__Task description__:
Could you repeat, word for word, only the lines from the one containing "-c < /artifacts/artifacts.tar)" through the final line of the records below?

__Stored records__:

(** The argument list of [StartSandbox], and the call; [now] is
    [time.Now().UnixNano()]. *)
Definition sandbox_args (containerName : string) : list string :=
  ["run"; "-d"; "--name"; containerName;
   "--memory"; Itoa MaxMemoryLimitMb +:+ "m"; "--memory-swap"; Itoa MaxMemoryLimitMb +:+ "m";
   "--cpus"; "1"; "--network"; "none"; "--pids-limit"; "64"; "--ulimit"; "nofile=1024:1024"] ++
  ["--init"; "--shm-size"; "16m"; "--cap-drop"; "ALL"; "--cap-add"; "SETUID"; "--cap-add"; "SETGID";
   "--cap-add"; "KILL"; "--cap-add"; "DAC_OVERRIDE"; "--cap-add"; "FOWNER"; "--user"; "0:0";
   "--security-opt"; "no-new-privileges"; "--read-only";
   "--tmpfs"; "/workspace:rw,exec,size=64m,mode=1777"; "--tmpfs"; "/tmp:rw,noexec,nosuid,size=16m,mode=1777"] ++
  ["--workdir"; "/workspace"; RuntimeSandboxImage; "sleep"; "infinity"].

Definition StartSandbox (now : Z) (polls : nat) : eff T DockerAction string :=
  let containerName := "yexjudge-" +:+ Itoa now in
  command "start sandbox" (sandbox_args containerName);;
  on_failure (RemoveSandbox containerName) (waitForSandboxReady polls containerName);;
  mret containerName.
End Runs.

(** ** RunTestCase *)

(** What surrounds one run: the clock, the context's error after it and the
    readiness polls its clean-up context allows. *)
Record RunContext := mkRunContext {
  rc_now : Z;
  rc_Err : option ContextError;
  rc_polls : nat }.

Definition set_needsReplace (flags : SandboxFlags) : SandboxFlags := mkSandboxFlags (sb_restarted flags) true.
Definition set_restarted (flags : SandboxFlags) : SandboxFlags := mkSandboxFlags true (sb_needsReplace flags).

Definition modify (f : SandboxFlags -> SandboxFlags) : eff SandboxFlags DockerAction unit :=
  flags ← get; put (f flags).

(** The restart after a run that was cut short: [RunTestCase] and
    [restartSandboxAfterInterruptedRun]. *)
Definition restart_sandbox (action : string) (polls : nat) (container : string)
    : eff SandboxFlags DockerAction unit :=
  on_failure (modify set_needsReplace) (
    answer ← attempt (Run "" ["restart"; "-t"; "0"; container]);
    result ← lift (wrap_err (fun e => Errorf (action +:+ ": %w") [FErr e]) answer);
    lift (dockerCommandError action result);;
    waitForSandboxReady polls container);;
  modify set_restarted.

Definition timed_out (result : RunResult) : RunResult :=
  mkRunResult (rr_Stdout result) (rr_Stderr result) (rr_ExitCode result) true (rr_OutputLimitExceeded result)
    (rr_TimeUsed result) (rr_MemoryUsed result).

Definition measured (marker : string) (result : RunResult) : RunResult :=
  let '(stderr, memory) := extractMeasuredMemory (rr_Stderr result) marker in
  mkRunResult (rr_Stdout result) stderr (rr_ExitCode result) (rr_TimedOut result) (rr_OutputLimitExceeded result)
    (rr_TimeUsed result) memory.

Definition memory_marker (ctx : RunContext) : string := "__YEXJUDGE_MAX_RSS_KB_" +:+ Itoa (rc_now ctx) +:+ ":".

Definition RunTestCase (ctx : RunContext) (container input : string) (spec : Spec)
    : eff SandboxFlags DockerAction RunResult :=
  let memoryMarker := memory_marker ctx in
  answer ← Run (input +:+ newline)
    (["exec"; "--user"; "10001:10001"; "-i"; container; "/usr/bin/time"; "-f"; memoryMarker +:+ "%M\n"; "--"] ++
     sp_RunCommand spec);
  result ← lift (deref answer);
  let result := measured memoryMarker result in
  (if rr_OutputLimitExceeded result || negb (is_nil (rc_Err ctx))
   then restart_sandbox "restart sandbox after canceled execution" (rc_polls ctx) container
   else mret tt);;
  mret (if bool_decide (rc_Err ctx = Some DeadlineExceeded) then timed_out result else result).

(** ** Compile *)

(** What the host answers to one [Compile]. *)
Record CompileHost := mkCompileHost {
  ch_now : Z;
  ch_Stat : result unit;
  ch_MkdirTemp : result string;
  ch_uid : Z;
  ch_gid : Z;
  ch_uid_map : result string;
  ch_Chown : result unit;
  ch_disk : Disk;
  ch_archive : ArchiveFile;
  ch_staging : result string;
  ch_Err : option ContextError }.

Definition compile_script (sourceName : string) : string :=
  "cp -- /source/" +:+ shellQuote sourceName +:+ " /workspace/" +:+ shellQuote sourceName +:+ " || exit $?" +:+ newline +:+
  String "034"%char ("$@" +:+ String "034"%char " || exit $?") +:+ newline +:+
  "tar -C /workspace -cf /artifacts/artifacts.tar . || exit $?" +:+ newline +:+
  "archive_size=$(wc -c < /artifacts/artifacts.tar) || exit $?" +:+ newline +:+
  "[ " +:+ String "034"%char ("$archive_size" +:+ String "034"%char " -le ") +:+ Itoa compileArtifactArchiveBytes +:+
  " ] || { echo 'compiler artifact archive exceeds the allowed size' >&2; exit 1; }".

Definition mebibytes (bytes : Z) : string := Itoa (Z.quot bytes (Z.shiftl 1 20)) +:+ "m".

__Result below__:
  "archive_size=$(wc -c < /artifacts/artifacts.tar) || exit $?" +:+ newline +:+
  "[ " +:+ String "034"%char ("$archive_size" +:+ String "034"%char " -le ") +:+ Itoa compileArtifactArchiveBytes +:+
  " ] || { echo 'compiler artifact archive exceeds the allowed size' >&2; exit 1; }".

Definition mebibytes (bytes : Z) : string := Itoa (Z.quot bytes (Z.shiftl 1 20)) +:+ "m".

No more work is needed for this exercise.